Claude TokenVampire
An app that monitors your Claude Code token usage in real time.
Anthropic doesn't show you how much of your current 5-hour session quota you've consumed — ClaudeTokenVampire does.

Full documentation lives on the website:
gabrielmoraru.com/my-delphi-code/token-vampire
How Anthropic's 5-hour window actually works
Session-based, not sliding. Your 5-hour clock starts on your first message and runs for exactly 5 hours regardless of activity, at which point the counter hard-resets. The next session starts on the first message after that reset. Anthropic uses the word "rolling" in their docs but means "cycles session-to-session", not "continuously sliding".
Source: Anthropic support article 12429409 — "if you hit your limit at 2 PM, your next allocation begins at 7 PM, then 12 AM, and so on."

What it does
It puts you in control of your Claude Code tokens:
- Tracks all billable token types: input, output, cache creation, cache reads
- Shows the current 5-hour session with a per-bucket bar chart from
session_start → session_end
- Color-coded bars: green → yellow → red as you approach your limit
- Estimates cost (configurable $/1M token rates)
- Shows cache hit rate and warns when the 5-minute cache gap expires
- Counts down until the session hard-resets (all tokens reset at once, not gradually)
- Tracks the 7-day weekly cap with its own configurable limit and ratio bar
- Top tool calls — a third tab ranks the tools your sessions hit most over the last 7 days, with calls / cost / avg duration
- Runs quietly in the system tray — click the icon to show/hide
- USES 0 TOKENS by default — runs entirely offline, no API calls, no Claude queries (the optional auto-ping feature is opt-in and uses a few tokens per ping)
Features
Data Engine
- Parses all billable token types: input, output, cache creation, cache read
- Sorts entries by timestamp; skips non-
assistant entries
- Detects the current 5-hour session: first message where no predecessor exists within 5h; session runs for exactly 5h from there
- Aggregates only entries inside
[SessionStart, SessionEnd] — matches what Anthropic counts
- Per-project breakdown, sorted descending by token usage
- Configurable bucket width (2-60 minutes per chart bar)

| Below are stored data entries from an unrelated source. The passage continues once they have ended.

Definition OBJC_CLASS_SETUP_SSDemo (S : metadata) : metadata :=
  let S := set_isa "OBJC_METACLASS_$_SSDemo" "OBJC_METACLASS_$_NSObject" S in
  let S := set_superclass "OBJC_METACLASS_$_SSDemo" "OBJC_METACLASS_$_SubDemo" S in
  let S := set_cache "OBJC_METACLASS_$_SSDemo" "_objc_empty_cache" S in
  let S := set_isa "OBJC_CLASS_$_SSDemo" "OBJC_METACLASS_$_SSDemo" S in
  let S := set_superclass "OBJC_CLASS_$_SSDemo" "OBJC_CLASS_$_SubDemo" S in
  let S := set_cache "OBJC_CLASS_$_SSDemo" "_objc_empty_cache" S in
  S.

Definition image_SSbDemo : image :=
  mk_image
    [("OBJC_METACLASS_$_SSDemo", OBJC_METACLASS_SSDemo);
     ("OBJC_CLASS_$_SSDemo", OBJC_CLASS_SSDemo)]
    [] [OBJC_CLASS_SETUP_SSDemo]
    ["OBJC_CLASS_$_SSDemo"] [].

(** ** Block/BlockTest/ShortDemo1-arm64.cpp *)

Definition ShortDemo1_IMPL : c_struct :=
  SubStruct NSObject_IMPL [("_firstName", C_pointer)].

Definition OBJC_IVAR_ShortDemo1__firstName : Z :=
  OFFSETOFIVAR ShortDemo1_IMPL "_firstName".

Definition _OBJC_INSTANCE_VARIABLES_ShortDemo1 : ent_list _ivar_t :=
  mk_list (sizeof_struct _ivar_t_struct) 1
    [mk_ivar OBJC_IVAR_ShortDemo1__firstName "_firstName" (quoted "@'NSString'") 3 8].

Definition _OBJC_METACLASS_RO_ShortDemo1 : _class_ro_t :=
  mk_ro 1 (sizeof_struct _class_t_struct) (sizeof_struct _class_t_struct) "ShortDemo1"
    None
    None
    None.

Definition _OBJC_CLASS_RO_ShortDemo1 : _class_ro_t :=
  mk_ro 0 (OFFSETOFIVAR ShortDemo1_IMPL "_firstName") (sizeof_struct ShortDemo1_IMPL) "ShortDemo1"
    None
    (Some _OBJC_INSTANCE_VARIABLES_ShortDemo1)
    None.

Definition OBJC_METACLASS_ShortDemo1 : _class_t := mk_class None None None _OBJC_METACLASS_RO_ShortDemo1.

Definition OBJC_CLASS_ShortDemo1 : _class_t := mk_class None None None _OBJC_CLASS_RO_ShortDemo1.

Computed Stats (per session, global and per-project)
- Total tokens: input + output + cache creation + cache read
- Per-type token breakdown
- Message count (assistant turns) in current session
- Cache hit rate:
cache_read / (cache_read + input)
- Cost estimate in USD (four independently configurable $/1M rates)
- Minutes until session hard-reset (
SessionEnd - Now)
- Idle minutes since the last message
- Cache gap warning with per-tier detection (5m and 1h shown as two separate gradient bars on the cache-status row)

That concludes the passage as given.